Standalone ZooKeeper configuration

1
2
3
tickTime=2000
dataDir=/var/zookeeper
clientPort=2181
  • tickTime: the basic time unit in milliseconds used by ZooKeeper
  • dataDir: the location to store the in-memory database snapshots
  • clientPort: the port to listen for client connections

ZooKeeper ensemble configuration

ZooKeeper is designed to work as a cluster, called an ensemble, to ensure high availability.

To configure ZooKeeper servers in an ensemble, they must have a common configuration that lists all servers, and each server needs a myid file in the data directory that specifies the ID number of the server

If the hostnames of the servers in the ensemble are zoo1.example.com, zoo2.example.com, and zoo3.example.com, the configuration file might look like this:

1
2
3
4
5
6
7
8
tickTime=2000
dataDir=/var/lib/zookeeper
clientPort=2181
initLimit=20
syncLimit=5
server.1=zoo1.example.com:2888:3888
server.2=zoo2.example.com:2888:3888
server.3=zoo3.example.com:2888:3888
  • initLimit: is the amount of time to allow followers to connect with a leader
  • syncLimit: limits how long out-of-sync followers can be with the leader.

Both values are a number of tickTime units, which makes the initLimit 20 × 2,000 ms, or 40 seconds.

The configuration also lists each server in the ensemble.
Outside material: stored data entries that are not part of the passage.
(** One round of the loop of [data_parsing]. *)
Definition data_parsing (fuel : nat) : M (firmware U) (call unit addr) :=
  r ← zoom (uart_sample_get_char fuel);
  match r with
  | Park thread => mret (Park thread)
  | Return ch =>
      zoom (rt_device_write (board heap_sem) ble_serial 0 [ch]);;
      mbs ← zoom (parse_char ch);
      zoom (zoom (send_mails mbs) : M (machine U) unit);;
      mret (Return tt)
  end.
(** [n] rounds that do not wait. *)
Fixpoint data_parsing_rounds (n fuel : nat) : M (firmware U) (call unit addr) :=
  match n with
  | O => mret (Return tt)
  | Datatypes.S n =>
      r ← data_parsing fuel;
      match r with
      | Return _ => data_parsing_rounds n fuel
      | Park thread => mret (Park thread)
      end
  end.
End Thread.

(** ** What a command means *)
Definition command_route (cs : list Z) : list mbox :=
  if decide (head cs = Some 84) then [ble_mb_time]
  else if decide (91 ∈ cs) then [ble_mb_6288] else [ble_mb_6288; ble_mb_oled].
(** Bytes of a command: neither the end marker nor a zero byte. *)
Definition command_byte (c : Z) : Prop := 1 ≤ c < 256 ∧ c ≠ DATA_CMD_END.

(** ** The buffer *)
Lemma strchr_text cs tail c :
  Forall (λ c, 1 ≤ c < 256) cs → c ≠ 0 → strchr (cs ++ 0 :: tail) c = Ok (bool_decide (c ∈ cs)).
Proof.
  intros Hcs Hc. induction Hcs as [|b cs Hb Hcs IH]; cbn [strchr app].
  - rewrite decide_False by done. rewrite bool_decide_eq_false_2; [done|apply not_elem_of_nil].
  - destruct (decide (b = c)) as [Hbc|Hbc].
    + rewrite bool_decide_eq_true_2; [done|]. subst b. left.
    + rewrite decide_False by lia. rewrite IH. f_equal. apply bool_decide_ext. rewrite elem_of_cons. naive_solver.
Qed.

(** [cs] has been collected. *)
Definition collected (b : ble) (cs : list Z) : Prop :=
  zlen (_data_ b) = ONE_DATA_MAXLEN ∧ ble_i b = zlen cs ∧ take (length cs) (_data_ b) = cs.
(** * Autonomous Data Engineering Squad: the orchestration core of production.py

    A shallow embedding of the text-processing functions and of the staged
    pipeline of [production.py], followed by the properties that the
    specification states about them.

    Conventions.
    - A Python [str] is a list of Unicode code points ([N]).  ASCII literals
      are written through [lit]; the few non-ASCII characters of the source
      (the em dash of the failure messages and of the transcript labels) are
      given by their code point.
    - A message of a chat history is a Python dict with the keys [role],
      [name], [content]; it is a record of optional fields, [None] standing
      for an absent key (for [content] also for a present [None] value, which
      the source folds into the empty text).
    - [user_proxy.initiate_chat] belongs to the agent framework and to the
      remote completion service.  It is a parameter of the development: a
      function on an abstract [World] that returns a chat history or raises.
    - Effects are recorded in order in a trace of [event]s. *)

From Stdlib Require Import List NArith ZArith Bool Lia String Ascii.
Import ListNotations.

Local Open Scope N_scope.

(* ===================================================================== *)
(** ** Text *)
(* ===================================================================== *)

Definition char : Type := N.
Definition str : Type := list char.

(** An ASCII literal as a [str]. *)
Fixpoint lit (s : string) : str :=
  match s with
  | EmptyString => []
  | String a s' => N_of_ascii a :: lit s'
  end.

Definition NL : char := 10.
Definition BACKTICK : char := 96.
Definition EM_DASH : char := 8212.

Fixpoint str_eqb (a b : str) : bool :=
  match a, b with
  | [], [] => true
  | x :: a', y :: b' => (x =? y) && str_eqb a' b'
  | _, _ => false
  end.

(** [s.startswith(p)] *)
Fixpoint startswith (p s : str) : bool :=
  match p, s with
  | [], _ => true
  | x :: p', y :: s' => (x =? y) && startswith p' s'
  | _ :: _, [] => false
  end.

(** [p in s] for two texts: [p] occurs in [s] as a substring. *)
Fixpoint contains (p s : str) : bool :=
  startswith p s || match s with [] => false | _ :: t => contains p t end.

(** [sep.join(parts)] *)
Fixpoint join (sep : str) (parts : list str) : str :=
  match parts with
  | [] => []
  | [p] => p
  | p :: rest => p ++ sep ++ join sep rest
  end.

(** White space as [str.strip] and the [\s] class of [re] on a [str] pattern
    see it (the code points for which [str.isspace] holds). *)
Definition is_space (c : char) : bool :=
  ((9 <=? c) && (c <=? 13)) || ((28 <=? c) && (c <=? 32))
  || (c =? 133) || (c =? 160) || (c =? 5760)
  || ((8192 <=? c) && (c <=? 8202))
  || (c =? 8232) || (c =? 8233) || (c =? 8239) || (c =? 8287) || (c =? 12288).

Fixpoint lstrip (s : str) : str :=
  match s with
  | [] => []
  | c :: t => if is_space c then lstrip t else s
  end.

Definition rstrip (s : str) : str := rev (lstrip (rev s)).

(** [s.strip()] *)
Definition strip (s : str) : str := rstrip (lstrip s).

(** [c * n] for a one-character text [c]. *)
Definition times (c : char) (n : nat) : str := repeat c n.

(* ===================================================================== *)
(** ** Quality gate: [local_quality_check] *)
(* ===================================================================== *)

Definition RULE1_FAIL : str :=
  lit "[RULE 1] FAIL " ++ [EM_DASH] ++
  lit " 'partitionBy' not found. Add .write.partitionBy('event_date')".

Definition RULE2_FAIL : str :=
  lit "[RULE 2] FAIL " ++ [EM_DASH] ++
  lit " 'to_date' not found. Derive event_date using to_date(col('event_timestamp'))".

Definition RULE3_FAIL : str :=
  lit "[RULE 3] FAIL " ++ [EM_DASH] ++
  lit " No explicit schema. Define schema using StructType/StructField".

(** The three [if] statements append to [failures] in turn. *)
Definition local_quality_check (code : str) : bool * list str :=
  let failures := [] in
  let failures :=
    if negb (contains (lit "partitionBy") code)
    then failures ++ [RULE1_FAIL] else failures in
  let failures :=
    if negb (contains (lit "to_date") code)
    then failures ++ [RULE2_FAIL] else failures in
  let failures :=
    if negb (contains (lit "StructType") code)
       && negb (contains (lit "StructField") code)
    then failures ++ [RULE3_FAIL] else failures in
  (Nat.eqb (List.length failures) 0, failures).

(* ===================================================================== *)
(** ** Regular expressions, as far as the source uses them

    A backtracking matcher in continuation-passing style, with the
    priorities of Python's [re]: alternation tries its branches from the
    left, [?] and [*] are greedy, [*?] is lazy. One capture group. *)
(* ===================================================================== *)

Inductive regex : Type :=
| Lit (l : str)                    (* the characters of [l] *)
| Cat (r1 r2 : regex)              (* r1 r2 *)
| Alt (r1 r2 : regex)              (* r1|r2 *)
| Opt (r : regex)                  (* r? *)
| StarClass (p : char -> bool)     (* c* for a character class c *)
| LazyDot                          (* .*? under re.DOTALL *)
| Group (r : regex).               (* (r), group 1 *)

(** The matcher answers with the text of group 1 (if it took part in the
    match) and the text that follows the match. *)
Definition answer : Type := option (option str * str).
Definition cont : Type := str -> option str -> answer.

Definition orelse (a b : answer) : answer :=
  match a with Some _ => a | None => b end.

Definition strip_prefix (p s : str) : option str :=
  if startswith p s then Some (skipn (List.length p) s) else None.

Fixpoint greedy (p : char -> bool) (s : str) (k : str -> answer) : answer :=
  match s with
  | c :: t => if p c then orelse (greedy p t k) (k s) else k s
  | [] => k []
  end.

Fixpoint lazy (s : str) (k : str -> answer) : answer :=
  orelse (k s) match s with [] => None | _ :: t => lazy t k end.

Fixpoint rmatch (r : regex) (s : str) (g : option str) (k : cont) : answer :=
  match r with
  | Lit l => match strip_prefix l s with Some s' => k s' g | None => None end
  | Cat r1 r2 => rmatch r1 s g (fun s' g' => rmatch r2 s' g' k)
  | Alt r1 r2 => orelse (rmatch r1 s g k) (rmatch r2 s g k)
  | Opt r1 => orelse (rmatch r1 s g k) (k s g)
  | StarClass p => greedy p s (fun s' => k s' g)
  | LazyDot => lazy s (fun s' => k s' g)
  | Group r1 =>
      rmatch r1 s g
        (fun s' _ => k s' (Some (firstn (List.length s - List.length s') s)))
  end.

(** [re.match] at the head of [s]. *)
Definition accept : cont := fun s' g => Some (g, s').

Definition match_here (r : regex) (s : str) : answer :=
  rmatch r s None accept.

(** [re.findall] for a pattern with one group: the texts of group 1 of the
    successive matches, scanning from the left and resuming where a match
    ended.  [skip] counts the characters of the last match still to pass.
    (A match that consumes nothing moves one character on; the pattern of
    the source never matches the empty text, see [fence_match_consumes].) *)
Fixpoint findall_from (r : regex) (skip : nat) (s : str) {struct s} : list str :=
  match skip, s with
  | S n, _ :: t => findall_from r n t
  | S _, [] => []
  | O, [] =>
      match match_here r [] with
      | Some (g, _) => [match g with Some b => b | None => [] end]
      | None => []
      end
  | O, _ :: t =>
      match match_here r s with
      | Some (g, rest) =>
          match g with Some b => b | None => [] end
          :: findall_from r (List.length s - List.length rest - 1) t
      | None => findall_from r 0 t
      end
  end.

Definition findall (r : regex) (s : str) : list str := findall_from r 0 s.

Definition FENCE : str := [BACKTICK; BACKTICK; BACKTICK].

(** The pattern of [extract_code_from_chat], compiled with re.DOTALL: an
    opening fence, optionally one of the two language tags, white space,
    optionally a newline, the lazily matched group, a closing fence. *)
Definition tag_re : regex :=
  Opt (Alt (Lit (lit "python")) (Lit (lit "pyspark"))).

Definition body_re : regex := Cat (Group LazyDot) (Lit FENCE).

Definition fence_tail_re : regex :=
  Cat (StarClass is_space) (Cat (Opt (Lit [NL])) body_re).

Definition fence_re : regex :=
  Cat (Lit FENCE) (Cat tag_re fence_tail_re).

(* ===================================================================== *)
(** ** Transcript extractor *)
(* ===================================================================== *)

Record message : Type := Message {
  role : option str;
  name : option str;
  content : option str
}.

(** [d.get(key, default)] on an optional field. *)
Definition get (field : option str) (default : str) : str :=
  match field with Some v => v | None => default end.

(** Truth value of a text: it is not empty. *)
Definition truthy (s : str) : bool :=
  match s with [] => false | _ :: _ => true end.

(** The [for] loop of [extract_code_from_chat]: the trimmed contents of the
    messages of [agent_name], appended in the order of the history. *)
Fixpoint code_parts (chat_history : list message) (agent_name : str) : list str :=
  match chat_history with
  | [] => []
  | msg :: rest =>
      let msg_name := get (name msg) [] in
      let content := strip (get (content msg) []) in
      if str_eqb msg_name agent_name && truthy content
      then content :: code_parts rest agent_name
      else code_parts rest agent_name
  end.

Definition extract_code_from_chat (chat_history : list message) (agent_name : str) : str :=
  let parts := code_parts chat_history agent_name in
  match parts with
  | [] => []
  | _ :: _ =>
      let stitched := join [NL] parts in
      let blocks := findall fence_re stitched in
      match blocks with
      | _ :: _ => join [NL; NL] (map strip blocks)
      | [] => stitched
      end
  end.

Fixpoint text_parts (chat_history : list message) (agent_name : str) : list str :=
  match chat_history with
  | [] => []
  | msg :: rest =>
      if str_eqb (get (name msg) []) agent_name then
        let content := strip (get (content msg) []) in
        if truthy content
        then content :: text_parts rest agent_name
        else text_parts rest agent_name
      else text_parts rest agent_name
  end.

Definition extract_text_from_chat (chat_history : list message) (agent_name : str) : str :=
  join [NL] (text_parts chat_history agent_name).

(* ===================================================================== *)
(** ** Artifact writer and pipeline orchestrator *)
(* ===================================================================== *)

Inductive agent : Type := Data_Architect | Cloud_Architect.

Definition agent_name (a : agent) : str :=
  match a with
  | Data_Architect => lit "Data_Architect"
  | Cloud_Architect => lit "Cloud_Architect"
  end.

Definition agent_eqb (a b : agent) : bool :=
  match a, b with
  | Data_Architect, Data_Architect => true
  | Cloud_Architect, Cloud_Architect => true
  | _, _ => false
  end.

(** What a completion call can raise: [raise_for_status] on a non-success
    status, or a reply without [choices[0].message.content]. *)
Inductive py_exception : Type :=
| HTTPError (status : Z)
| ReplyShapeError.

Inductive outcome (A : Type) : Type :=
| Return (a : A)
| Raise (e : py_exception).
Arguments Return {A} a.
Arguments Raise {A} e.

(** The observable steps of a run, in order.  [ECheck] marks a call of
    [local_quality_check] in review cycle [cycle]. *)
Inductive event : Type :=
| EChat (recipient : agent) (prompt : str) (max_turns : nat)
        (result : outcome (list message))
| ECheck (cycle : Z) (code : str)
| EMakedirs (path : str)
| EWrite (path : str) (data : str).

(** [range(lo, hi)] *)
Fixpoint range_from (lo : Z) (n : nat) : list Z :=
  match n with
  | O => []
  | S n' => lo :: range_from (lo + 1) n'
  end.

Definition range (lo hi : Z) : list Z := range_from lo (Z.to_nat (hi - lo)).

(** [posixpath.join(a, b)] *)
Definition path_join (a b : str) : str :=
  if startswith (lit "/") b then b
  else if negb (truthy a) || startswith (lit "/") (rev a) then a ++ b
  else a ++ lit "/" ++ b.

(** The [\s+] substitution of the slug: every maximal run of white space
    becomes one [rep]. [in_run] tells that the previous character was white
    space. *)
Fixpoint sub_space_runs (rep : str) (in_run : bool) (s : str) : str :=
  match s with
  | [] => []
  | c :: t =>
      if is_space c
      then (if in_run then [] else rep) ++ sub_space_runs rep true t
      else c :: sub_space_runs rep false t
  end.

Definition is_lower_or_digit (c : char) : bool :=
  ((97 <=? c) && (c <=? 122)) || ((48 <=? c) && (c <=? 57)).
The servers are specified in the format server.X=hostname:peerPort:leaderPort, with the following parameters:

  • X: The ID number of the server. This must be an integer.
  • hostname: The hostname or IP address of the server
  • peerPort: The TCP port over which servers in the ensemble communicate with one another.
  • leaderPort: The TCP port over which leader election is performed.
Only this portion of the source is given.